#### Task statement
Go through the data below and count every line that has the word "consumed". Return only the count.
START Input for this task
Section Reading.
Context {S : Type} `{!MessageSource S} `{!OrderedSource S} (delay : Z).

(** The times compared when old messages are forgotten are times. *)
Definition expiry_ok (ttl : Z) (t : BootTimestamp) : Prop :=
  0 < ttl ->
  (i64_min <= bt_time t + ttl <= i64_max) /\ (i64_min <= bt_time t + ttl + delay <= i64_max).

Lemma forget_old_ok ttl last q :
  0 < ttl -> Forall (fun s => expiry_ok ttl (sm_timestamp s)) q ->
  exists j, (j <= length q)%nat /\ forget_old delay ttl last q = Ok (drop j q).
Proof.
  intros Ht. induction q as [|s q IH]; intros Hq; [by exists 0%nat|].
  apply list.Forall_cons in Hq as [Hs Hq]. destruct (Hs Ht) as [H1 H2]. cbn [forget_old].
  destruct q as [|s' q]; [exists 0%nat; split; [simpl; lia|done]|].
  unfold bt_add. rewrite i64_ok by done. cbn [mbind result_bind bt_time bt_boot].
  rewrite i64_ok by done. cbn [mbind result_bind]. destruct (bt_lt _ _).
  - destruct (IH Hq) as (j & Hj & E). exists (Datatypes.S j). split; [simpl in *; lia|done].
  - exists 0%nat. split; [lia|done].
Qed.

Lemma queue_channel_ok last m cd sent todo :
  (if cd_delivered cd then queue_ok (cd_time_to_live cd) (cd_messages cd) sent todo else True) ->
  Forall (fun x => expiry_ok (cd_time_to_live cd) (timestamp x)) sent ->
  exists cd', queue_channel delay last m cd = Ok cd' /\ channel_shape cd' = channel_shape cd /\
    if cd_delivered cd
    then queue_ok (cd_time_to_live cd) (cd_messages cd') (sent ++ [m]) todo else cd' = cd.
Proof.
  intros Hq Hexp. unfold queue_channel. destruct (cd_delivered cd) eqn:Ed; [|by exists cd].
  assert (exists q', (if 0 <? cd_time_to_live cd
    then forget_old delay (cd_time_to_live cd) last (cd_messages cd) else Ok (cd_messages cd)) = Ok q' /\
    queue_ok (cd_time_to_live cd) q' sent todo) as (q' & -> & Hq').
  { destruct (Z.ltb_spec 0 (cd_time_to_live cd)) as [Ht|Ht]; [|by exists (cd_messages cd)].
    destruct (forget_old_ok (cd_time_to_live cd) last (cd_messages cd) Ht) as (j & Hj & ->).
    - destruct Hq as (n & _ & Hsh & _). apply list.Forall_lookup. intros i s Hs.
      destruct (shares_index _ _ _ _ Hsh Hs) as (x & Hx & _ & ->).
      rewrite lookup_drop in Hx. by apply (proj1 (list.Forall_lookup _ _) Hexp (n + i)%nat).
    - exists (drop j (cd_messages cd)). split; [done|]. by apply queue_ok_forget. }
  cbn [mbind result_bind]. eexists. split; [done|]. unfold channel_shape. simpl.
  split; [by rewrite Ed|]. by apply queue_ok_snoc.
Qed.

(** One node. *)
Lemma queue_node_ok last m nd consumed todo :
  let c := Z.to_nat (channel_index m) in
  (c < length (nd_channels nd))%nat ->
  (forall c cd, nd_channels nd !! c = Some cd ->
     if saved nd cd then queue_ok (cd_time_to_live cd) (cd_messages cd) (on_channel c consumed)
       (on_channel c todo) else cd_messages cd = []) ->
  (forall c cd x, nd_channels nd !! c = Some cd -> x ∈ consumed ->
     expiry_ok (cd_time_to_live cd) (timestamp x)) ->
  exists nd', queue_node delay last m nd = Ok nd' /\ node_shape nd' = node_shape nd /\
    forall c cd, nd_channels nd' !! c = Some cd ->
     if saved nd' cd then queue_ok (cd_time_to_live cd) (cd_messages cd)
       (on_channel c (consumed ++ [m])) (on_channel c todo) else cd_messages cd = [].
Proof.
  intros c Hc Hq Hexp. unfold queue_node.
  destruct (nd_any_delivered nd) eqn:Ea; cbn [negb]; [destruct (nd_save_for_peer nd) eqn:Es; cbn [negb]|].
  - destruct (lookup_lt_is_Some_2 (nd_channels nd) c Hc) as [cd Hcd]. fold c. rewrite Hcd.
    cbn [get_or mbind result_bind].
    destruct (queue_channel_ok last m cd (on_channel c consumed) (on_channel c todo))
      as (cd' & -> & Hshape & Hq').
    { specialize (Hq c cd Hcd). unfold saved in Hq. rewrite Ea, Es in Hq.
      by destruct (cd_delivered cd). }
    { apply list.Forall_forall. intros x [_ Hx]%elem_of_on_channel. by apply (Hexp c). }
    cbn [mbind result_bind]. eexists. split; [done|]. split.
    { unfold node_shape. simpl. rewrite list_fmap_insert, Hshape. repeat f_equal; try done.
      apply list_insert_id. by rewrite list_lookup_fmap, Hcd. }
    simpl. intros c' cd'' H. unfold saved. cbn [nd_any_delivered nd_save_for_peer]. cbn [andb].
    injection Hshape as Hd Ht. apply list_lookup_insert_Some in H as [(<- & <- & _)|[Hne H]].
    + rewrite on_channel_snoc, decide_True by done. rewrite Hd, Ht.
      destruct (cd_delivered cd) eqn:Ed; [done|]. subst cd'. specialize (Hq c cd Hcd).
      unfold saved in Hq. by rewrite Ea, Es, Ed in Hq.
    + rewrite on_channel_snoc, decide_False by done. specialize (Hq c' cd'' H).
      unfold saved in Hq. by rewrite Ea, Es in Hq.
  - exists nd. split; [done|]. split; [done|]. intros c' cd H. specialize (Hq c' cd H).
    unfold saved in *. by rewrite Ea, Es in *.
  - exists nd. split; [done|]. split; [done|]. intros c' cd H. specialize (Hq c' cd H).
    unfold saved in *. by rewrite Ea in *.
Qed.

Notation mapper := (TimestampMapper S).

(** What the nodes of a mapper demand of the messages it reads. *)
Definition readable (nds : list NodeData) (l : list Message) : Prop :=
  forall k nd x, nds !! k = Some nd -> x ∈ l ->
    (Z.to_nat (channel_index x) < length (nd_channels nd))%nat /\
    forall c cd, nd_channels nd !! c = Some cd -> expiry_ok (cd_time_to_live cd) (timestamp x).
END Input for this task
#### Task solution
5